-
The new Drive app was a hefty 238 MiB download and a painless but surprisingly long (few minutes) install.
Jim Salter
-
After the installation is complete, the new Drive user is given a friendly short tour of the features.
Jim Salter
-
You can run the locally mounted Google Drive folders in two ways: streaming or mirroring. Streaming folders don’t download files from the cloud unless and until you actually open them.
Jim Salter
-
There are additional settings buried behind a gear icon in the Google Drive preferences dialog itself. Note the drive letter selection, Office presence detection, and Photos quality settings.
Jim Salter
-
Under the settings for Office, drive letter and Photos we can scroll down to set the cached local files folder, proxy settings and bandwidth limiters.
Jim Salter
Google has released a new Google Drive desktop app that replaces the old versions for both home and business. The new Drive app includes features from Google Photos, Backup & Sync (the old, mostly consumer app) and Drive File Stream (the old, business-oriented version).
Functions
Honestly, there doesn’t seem to be much new in the upgraded app – the update seems more like a cleanup and unification effort than anything else. Important features include:
- Upload and sync photos to Google cloud storage, including automatic compression and resizing, for those who choose ‘Save Save’ instead of the original image quality
- Sync external storage devices (thumb drives, USB hard drives, and SSDs) with Google Drive
- (Optional) two-way sync of files and folders: Automatically download files to local folders and vice versa
- Locally mounted Drive folders in Stream or Mirror mode: files are automatically downloaded on-demand or all files are automatically prefetched from the cloud
- In-app support for shared Google drives (new feature, was not present in Backup & Sync)
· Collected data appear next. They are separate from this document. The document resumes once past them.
(* ===== verification/Proxy.v ===== *)
(** * The proxy of a worker process

    Model of [InstrumentWorkerProxy] (src/src/server/InstrumentWorkerProxy.cpp).
    A [std::promise] and its [std::future] share a state, kept here in the list
    [futures] in the order of creation; the position in the list is the
    future.  [execute] runs in client threads while the response listener
    fulfils promises in its own thread and [stop] in another: the parts of each
    that other threads cannot interrupt are separate functions, and [pact]
    interleaves them. *)

From S2P Require Import Prelude Json SerializedCommand Ipc SyncCoordinator ProcessManager.
From Stdlib Require Import Lia.

(** The state behind a promise: not set, set, or its promise was destroyed. *)
Inductive fut := Waiting | Ready (r : CommandResponse) | Broken.

#[export] Instance fut_eq_dec : EqDecision fut.
Proof. solve_decision. Defined.

(** [std::promise::set_value] throws when the state is already set. *)
Definition set_value (fs : list fut) (i : nat) (r : CommandResponse) : res (list fut) :=
  match fs !! i with
  | Some Waiting => Ok (<[i := Ready r]> fs)
  | _ => Exn "std::future_error"
  end.

(** [set_value] in a [try] block that ignores the exception. *)
Definition set_value_quietly (fs : list fut) (i : nat) (r : CommandResponse) : list fut :=
  match set_value fs i r with Ok fs => fs | _ => fs end.

Record Stats := mkStats {
  commands_sent : Z;
  commands_completed : Z;
  commands_failed : Z;
  commands_timeout : Z
}.

Record Proxy := mkProxy {
  instrument_name_ : string;
  plugin_path_ : string;
  ipc_queue_ : option SharedQueue;
  worker_pid_ : Z;
  pending_responses_ : gmap Z nat;
  running_ : bool;
  stats_ : Stats;
  next_message_id_ : Z;
  futures : list fut
}.

Definition new_proxy (name plugin : string) : Proxy :=
  mkProxy name plugin None 0 ∅ false (mkStats 0 0 0 0) 1 [].

Definition with_pending (p : Proxy) (m : gmap Z nat) (fs : list fut) : Proxy :=
  mkProxy (instrument_name_ p) (plugin_path_ p) (ipc_queue_ p) (worker_pid_ p) m (running_ p)
    (stats_ p) (next_message_id_ p) fs.
Definition with_stats (p : Proxy) (s : Stats) : Proxy :=
  mkProxy (instrument_name_ p) (plugin_path_ p) (ipc_queue_ p) (worker_pid_ p)
    (pending_responses_ p) (running_ p) s (next_message_id_ p) (futures p).
Definition with_running (p : Proxy) (b : bool) : Proxy :=
  mkProxy (instrument_name_ p) (plugin_path_ p) (ipc_queue_ p) (worker_pid_ p)
    (pending_responses_ p) b (stats_ p) (next_message_id_ p) (futures p).
Definition with_queue (p : Proxy) (q : option SharedQueue) : Proxy :=
  mkProxy (instrument_name_ p) (plugin_path_ p) q (worker_pid_ p)
    (pending_responses_ p) (running_ p) (stats_ p) (next_message_id_ p) (futures p).
Definition with_pid (p : Proxy) (pid : Z) : Proxy :=
  mkProxy (instrument_name_ p) (plugin_path_ p) (ipc_queue_ p) pid
    (pending_responses_ p) (running_ p) (stats_ p) (next_message_id_ p) (futures p).

Definition count_sent (s : Stats) : Stats :=
  mkStats (wrap64 (commands_sent s + 1)) (commands_completed s) (commands_failed s) (commands_timeout s).
Definition count_timeout (s : Stats) : Stats :=
  mkStats (commands_sent s) (commands_completed s) (commands_failed s) (wrap64 (commands_timeout s + 1)).
Definition count_answer (ok : bool) (s : Stats) : Stats :=
  if ok then mkStats (commands_sent s) (wrap64 (commands_completed s + 1)) (commands_failed s) (commands_timeout s)
  else mkStats (commands_sent s) (commands_completed s) (wrap64 (commands_failed s + 1)) (commands_timeout s).

(** What the proxies of a server share: the system's queues and processes, the
    process manager and the coordinator they were constructed with. *)
Record Server (Q W : Type) := mkServer {
  sv_shm : Shm Q;
  sv_os : W;
  sv_pm : ProcessManager;
  sync_coordinator_ : SyncCoordinator
}.
Arguments mkServer {Q W}. Arguments sv_shm {Q W}. Arguments sv_os {Q W}.
Arguments sv_pm {Q W}. Arguments sync_coordinator_ {Q W}.

Section Proxy.
Context `{JT : JsonText}.
Context `{MQ : MessageQueue Q}.
Context `{OS : Posix W}.
Implicit Types (sv : Server Q W) (p : Proxy) (msg : IPCMessage) (cmd : SerializedCommand).

Definition with_shm sv (shm : Shm Q) : Server Q W :=
  mkServer shm (sv_os sv) (sv_pm sv) (sync_coordinator_ sv).
Definition with_coord sv (c : SyncCoordinator) : Server Q W :=
  mkServer (sv_shm sv) (sv_os sv) (sv_pm sv) c.
Definition with_procs sv (w : W) (pm : ProcessManager) : Server Q W :=
  mkServer (sv_shm sv) w pm (sync_coordinator_ sv).

(** ** Executing a command *)

(** Take the next number, an atomic increment outside the lock.  The promise is
    still in the hands of the calling thread. *)
Definition execute_number p cmd : Proxy * (Z * SerializedCommand * nat) :=
  let msg_id := next_message_id_ p in
  let cmd := mkCommand (instrument_name_ p +:+ "-" +:+ dec msg_id) (cmd_instrument_name cmd)
               (cmd_verb cmd) (cmd_params cmd) (cmd_expects_response cmd) (cmd_timeout cmd)
               (cmd_created_at cmd) (cmd_sync_token cmd) (cmd_is_sync_barrier cmd) in
  (mkProxy (instrument_name_ p) (plugin_path_ p) (ipc_queue_ p) (worker_pid_ p)
     (pending_responses_ p) (running_ p) (stats_ p) (wrap64 (msg_id + 1)) (futures p ++ [Waiting]),
   (msg_id, cmd, length (futures p))).

(** File the promise under the number, with the lock held.  A promise already
    filed there is destroyed by the move assignment. *)
Definition execute_file p (msg_id : Z) (future : nat) : Proxy :=
  with_pending p (<[msg_id := future]> (pending_responses_ p))
    match pending_responses_ p !! msg_id with
    | Some i => <[i := Broken]> (futures p)
    | None => futures p
    end.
- Integration with Microsoft Outlook and Google Meet planning
Upgrade to the new Drive app
According to Google’s introduction, users of the older Backup and Sync app will be given in-app prompts to move to Drive for desktop, which users recommend completing by September this year.
Backup and Sync users will support a guided workflow for transitioning from the old app to the new on July 19, and Google Workspace domains (both Rapid and Scheduled release tracks) will see in-app notifications starting August 18 that request the transition. The outdated backup and the Sync app will completely stop working on October 1.
Who is this for?
The answer is simple, but we want to draw a heavy underscore because it’s not common these days—all Google services users can use the new Drive app. This includes free personal accounts and paid Google Workspace business accounts.
In other words, if you’re a Google Drive user, it’s time to download the new app – there’s no point in putting it off. If you’re a Google Workspace admin, you have two months to test and deploy the new app before Backup and Sync curls up and dies on October 1.